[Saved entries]
____

(* ===== verification/DiskMain.v ===== *)
(** The disk programs from their command lines to the files and the terminal:
    main, [disk_read] and [disk_write] composed over a file system, and that
    what run_blocksize.c writes it reads back. *)

From stdpp Require Import gmap list.
From S2P Require Import Prelude Disk DiskProps.

(** A file: its bytes and the permission bits of its mode. *)
Record file : Type := File { data : list Z; mode : Z }.

Notation fs := (gmap (list Z) file).

(** What a program leaves: how often [usage()] was printed, the xor it printed,
    and the files. *)
Record result : Type := Result { usages : nat; printed : option Z; files : fs }.

Section programs.
Context (atoi : list Z → Z).                          (* the standard library's *)
Context (uninit : Z).                                 (* the value of [mode] before it is set *)
Context (read_count write_count : Z → Z → Z).         (* bytes a call transfers *)
Context (junk : list Z).                              (* the stack under the buffers *)
Context (gets : nat → bool).                          (* the threads [malloc] gives buffers *)
Context (root : bool) (umask : Z).                    (* the user that runs it *)

(** S_IRUSR and S_IWUSR: bits 8 and 7 of the mode, for the owner. *)
Definition may_access (bit : Z) (x : file) : bool := root || Z.testbit (mode x) bit.

(** A file that cannot be opened: [read] of the descriptor -1 gives nothing. *)
Definition contents (f : fs) (name : list Z) : list Z :=
  match f !! name with
  | Some x => if may_access 8 x then data x else []
  | None => []
  end.

(** [open(filename, O_WRONLY|O_CREAT, 777)]: a new file gets the mode, which is
    looked at from the next [open] on. *)
Definition new_file : file := File [] (Z.ldiff create_mode umask).

Definition open_write (name : list Z) (f : fs) : option file :=
  match f !! name with
  | Some x => if may_access 7 x then Some x else None
  | None => Some new_file
  end.

(** [disk_write]; [write] to the descriptor -1 does nothing. *)
Definition write_file (name : list Z) (bs bc : Z) (f : fs) : fs :=
  match open_write name f with
  | Some x => <[name := File (disk_write write_count (data x) junk bs bc).1 (mode x)]> f
  | None => f
  end.

(** The other writers have the text of run.c's. *)
Definition blocksize_disk_write : list Z → Z → Z → fs → fs := write_file.

Definition lseek_disk_write : list Z → Z → Z → fs → fs := write_file.

Definition multithreaded_disk_write : list Z → Z → Z → fs → fs := write_file.

(** run.c reads to the end and prints nothing. [None] stands for a crash, or
    for a loop that is still running. *)
Definition run_program (fuel : nat) (argv : list (list Z)) (f : fs) : option result :=
  match main_run atoi uninit argv with
  | (u, DoRead name bs _) =>
      match run_disk_read read_count fuel (contents f name) bs with
      | Some _ => Some (Result u None f)
      | None => None
      end
  | (u, DoWrite name bs bc) => Some (Result u None (write_file name bs bc f))
  | (u, DoNothing) => Some (Result u None f)
  | (_, Fault) => None
  end.

Definition blocksize_program (fuel : nat) (argv : list (list Z)) (f : fs) : option result :=
  match main_run atoi uninit argv with
  | (u, DoRead name bs bc) =>
      match blocksize_disk_read read_count fuel (contents f name) junk bs bc with
      | Some (x, _) => Some (Result u (Some x) f)
      | None => None
      end
  | (u, DoWrite name bs bc) => Some (Result u None (blocksize_disk_write name bs bc f))
  | (u, DoNothing) => Some (Result u None f)
  | (_, Fault) => None
  end.

Definition lseek_program (fuel : nat) (argv : list (list Z)) (f : fs) : option result :=
  match main_run atoi uninit argv with
  | (u, DoRead name bs bc) =>
      match lseek_disk_read fuel bs bc with
      | Some _ => Some (Result u None f)
      | None => None
      end
  | (u, DoWrite name bs bc) => Some (Result u None (lseek_disk_write name bs bc f))
  | (u, DoNothing) => Some (Result u None f)
  | (_, Fault) => None
  end.

(** The xor of the threads is computed and not printed. *)
Definition multithreaded_program (fuel : nat) (argv : list (list Z)) (f : fs) : option result :=
  match main_multithreaded atoi uninit argv with
  | (u, MultiRead name bs nt) =>
      match multithreaded_disk_read read_count gets fuel (contents f name) junk bs (Z.to_nat nt) with
      | Some _ => Some (Result u None f)
      | None => None
      end
  | (u, MultiWrite name bs bc) => Some (Result u None (multithreaded_disk_write name bs bc f))
  | (u, MultiNothing) => Some (Result u None f)
  | (_, MultiFault) => None
  end.

Definition fast_program (fuel : nat) (argv : list (list Z)) (f : fs) : option result :=
  match main_fast argv with
  | (u, Some name) =>
      match fast_disk_read read_count fuel (contents f name) junk with
      | Some (x, _) => Some (Result u (Some x) f)
      | None => None
      end
  | (_, None) => None
  end.

(** Four letters t as a word. *)
Definition tttt : Z := word letter_t letter_t letter_t letter_t.

Definition flag (c : Z) : list Z := [45; c].

(** ** Lemmas *)

Lemma words_t k : words (replicate (4 * k) letter_t) = replicate k tttt.
Proof.
  induction k as [|k IH]; [done|].
  replace (4 * S k)%nat with (S (S (S (S (4 * k))))) by lia. cbn [replicate words]. by rewrite IH.
Qed.

Lemma xor_t k : xor_list (replicate k tttt) = if Nat.odd k then tttt else 0.
Proof.
  induction k as [|k IH]; [done|].
  change (xor_list (replicate (S k) tttt)) with (Z.lxor tttt (xor_list (replicate k tttt))).
  rewrite IH, Nat.odd_succ, <-Nat.negb_odd. by destruct (Nat.odd k).
Qed.

Lemma file_xor_t k : file_xor (replicate (4 * k) letter_t) = if Nat.odd k then tttt else 0.
Proof. unfold file_xor. by rewrite words_t, xor_t. Qed.

Lemma main_reads p name sbs sbc :
  main_run atoi uninit [p; name; flag 114; sbs; sbc] = (0%nat, DoRead name (atoi sbs) (atoi sbc)).
Proof. reflexivity. Qed.

Lemma main_writes p name sbs sbc :
  main_run atoi uninit [p; name; flag 119; sbs; sbc] = (0%nat, DoWrite name (atoi sbs) (atoi sbc)).
Proof. reflexivity. Qed.

(** The file can be opened for both, or created and then read. *)
Definition readable_writable (name : list Z) (f : fs) : Prop :=
  match f !! name with
  | Some x => may_access 8 x = true ∧ may_access 7 x = true
  | None => Z.testbit umask 8 = false
  end.

Lemma new_file_modes : Z.testbit umask 8 = false → may_access 8 new_file = true ∧ may_access 7 new_file = root.
Proof.
  intros Hu. unfold may_access, new_file. cbn [mode]. rewrite !Z.ldiff_spec, Hu. by destruct root.
Qed.

Lemma readable_written name f :
  readable_writable name f → ∃ x, open_write name f = Some x ∧ may_access 8 x = true ∧
    data x = default [] (data <$> f !! name) ∧ (f !! name = None → may_access 7 x = root).
Proof.
  unfold readable_writable, open_write. destruct (f !! name) as [x|].
  - intros [Hr ->]. exists x. split_and!; done.
  - intros [Hr Hw]%new_file_modes. exists new_file. split_and!; done.
Qed.

(** C35: what run_blocksize.c writes it reads back.  After [-w], whatever the
    file held, [-r] with the same block size and count prints the xor of as many
    words of four letters t as the blocks hold - 0x74747474 when their number is
    odd, and 0 when it is even -, with no usage message; the other files are as
    they were. If the file was not longer than what was written, fast.c prints
    the same for a block size of whole words. And when the file was created, a
    second [-w] changes nothing unless run by root: the mode 777 is decimal and
    does not let the owner write. *)
Theorem written_file_reads_back p name sbs sbc fuel f :
  reads_full read_count → (∀ o n, write_count o n = n) → readable_writable name f →
  4 ≤ atoi sbs ≤ Z.of_nat (length junk) → 0 ≤ atoi sbc < Z.of_nat fuel →
  let n := Z.to_nat (atoi sbc * (atoi sbs / 4)) in
  let x := if Nat.odd n then tttt else 0 in
  ∃ f', blocksize_program fuel [p; name; flag 119; sbs; sbc] f = Some (Result 0 None f') ∧
    blocksize_program fuel [p; name; flag 114; sbs; sbc] f' = Some (Result 0 (Some x) f') ∧
    (∀ other, other ≠ name → f' !! other = f !! other) ∧
    (atoi sbs mod 4 = 0 → Z.of_nat (length (default [] (data <$> f !! name))) ≤ atoi sbc * atoi sbs →
     atoi sbc * atoi sbs < Z.of_nat fuel →
     fast_program fuel [p; name] f' = Some (Result 0 (Some x) f')) ∧
    (f !! name = None → root = false → ∀ sbs' sbc',
     blocksize_program fuel [p; name; flag 119; sbs'; sbc'] f' = Some (Result 0 None f')).
Proof.
  intros Hr Hw Hrw Hbs Hbc n x. set (bs := atoi sbs) in *. set (bc := atoi sbc) in *.
  destruct (readable_written name f Hrw) as (y & Hy & Hy8 & Hyd & Hy7).
  set (new := replicate (Z.to_nat (bc * bs)) letter_t ++ drop (Z.to_nat (bc * bs)) (data y)).
  set (f' := <[name := File new (mode y)]> f).
  assert (contents f' name = new) as Hnew.
  { unfold contents, f'. rewrite lookup_insert_eq. change (may_access 8 _) with (may_access 8 y). by rewrite Hy8. }
  exists f'. split_and!.
  - unfold blocksize_program, blocksize_disk_write, write_file. rewrite main_writes. cbn. rewrite Hy. fold bs bc.
    by rewrite (disk_write_spec write_count (data y) junk bs bc Hw) by lia.
  - unfold blocksize_program. rewrite main_reads. cbn. fold bs bc.
    rewrite Hnew, (blocksize_xors_the_blocks read_count new junk bs bc fuel Hr) by lia.
    do 3 f_equal. unfold new. pose proof (Z.mul_div_le bs 4 ltac:(lia)).
    rewrite take_app_le, take_replicate by (rewrite length_replicate; nia).
    rewrite Nat.min_l by nia.
    replace (Z.to_nat (bc * (4 * (bs / 4)))) with (4 * n)%nat by (unfold n; lia).
    by rewrite file_xor_t.
  - intros other Ho. by apply lookup_insert_ne.
  - intros Hm Hold Hf. unfold fast_program. cbn. rewrite <-Hyd in Hold.
    rewrite Hnew. unfold new. rewrite drop_ge, app_nil_r by lia.
    rewrite fast_reads_full by (done || rewrite length_replicate; lia).
    replace (Z.to_nat (bc * bs)) with (4 * n)%nat by (unfold n; pose proof (Z.div_mod bs 4); lia).
    by rewrite file_xor_t.
  - intros Hnone Hroot sbs' sbc'. unfold blocksize_program, blocksize_disk_write, write_file.
    rewrite main_writes. cbn. unfold open_write at 1, f' at 1. rewrite lookup_insert_eq.
    change (may_access 7 (File new (mode y))) with (may_access 7 y). by rewrite (Hy7 Hnone), Hroot.
Qed.

End programs.

(** ** At work *)

(** Three blocks of four bytes, over a longer file. *)
Definition number_of (arg : list Z) : Z := match arg with [d] => d - 48 | _ => 0 end.

Definition some_fs : fs := {[ [102] := File [1; 2; 3] 420 ]}.

Lemma written_file_reads_back_witness :
  (∃ f', blocksize_program number_of 0 full full (replicate 9 0) false 18 20
          [[]; [102]; flag 119; [52]; [51]] some_fs = Some (Result 0 None f') ∧
    fast_program full (replicate 9 0) false 20 [[]; [102]] f' =
      Some (Result 0 (Some 1953789044) f')) ∧
  (∃ f', blocksize_program number_of 0 full full (replicate 9 0) false 18 20
          [[]; [103]; flag 119; [52]; [51]] some_fs = Some (Result 0 None f') ∧
    blocksize_program number_of 0 full full (replicate 9 0) false 18 20
          [[]; [103]; flag 119; [53]; [54]] f' = Some (Result 0 None f')).
Proof.
  split.
  - destruct (written_file_reads_back number_of 0 full full (replicate 9 0) false 18
      [] [102] [52] [51] 20 some_fs) as (f' & Hw & _ & _ & Hf & _); [done|done|by vm_compute|by vm_compute|by vm_compute|].
    exists f'. split; [exact Hw|]. by apply Hf.
  - destruct (written_file_reads_back number_of 0 full full (replicate 9 0) false 18
      [] [103] [52] [51] 20 some_fs) as (f' & Hw & _ & _ & _ & Hagain); [done|done|by vm_compute|by vm_compute|by vm_compute|].
    exists f'. split; [exact Hw|]. by apply Hagain.
Defined.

____

> _GOAL OF THE EXERCISE_:
The reply should consist solely of the lines above from the one that has "Lemma new_file_modes : Z.testbit" through the one that has "blocksize_program fuel [p; name; flag 114;", reproduced exactly.

> _RESPONSE_:
Lemma new_file_modes : Z.testbit umask 8 = false → may_access 8 new_file = true ∧ may_access 7 new_file = root.
Proof.
  intros Hu. unfold may_access, new_file. cbn [mode]. rewrite !Z.ldiff_spec, Hu. by destruct root.
Qed.

Lemma readable_written name f :
  readable_writable name f → ∃ x, open_write name f = Some x ∧ may_access 8 x = true ∧
    data x = default [] (data <$> f !! name) ∧ (f !! name = None → may_access 7 x = root).
Proof.
  unfold readable_writable, open_write. destruct (f !! name) as [x|].
  - intros [Hr ->]. exists x. split_and!; done.
  - intros [Hr Hw]%new_file_modes. exists new_file. split_and!; done.
Qed.

(** C35: what run_blocksize.c writes it reads back.  After [-w], whatever the
    file held, [-r] with the same block size and count prints the xor of as many
    words of four letters t as the blocks hold - 0x74747474 when their number is
    odd, and 0 when it is even -, with no usage message; the other files are as
    they were. If the file was not longer than what was written, fast.c prints
    the same for a block size of whole words. And when the file was created, a
    second [-w] changes nothing unless run by root: the mode 777 is decimal and
    does not let the owner write. *)
Theorem written_file_reads_back p name sbs sbc fuel f :
  reads_full read_count → (∀ o n, write_count o n = n) → readable_writable name f →
  4 ≤ atoi sbs ≤ Z.of_nat (length junk) → 0 ≤ atoi sbc < Z.of_nat fuel →
  let n := Z.to_nat (atoi sbc * (atoi sbs / 4)) in
  let x := if Nat.odd n then tttt else 0 in
  ∃ f', blocksize_program fuel [p; name; flag 119; sbs; sbc] f = Some (Result 0 None f') ∧
    blocksize_program fuel [p; name; flag 114; sbs; sbc] f' = Some (Result 0 (Some x) f') ∧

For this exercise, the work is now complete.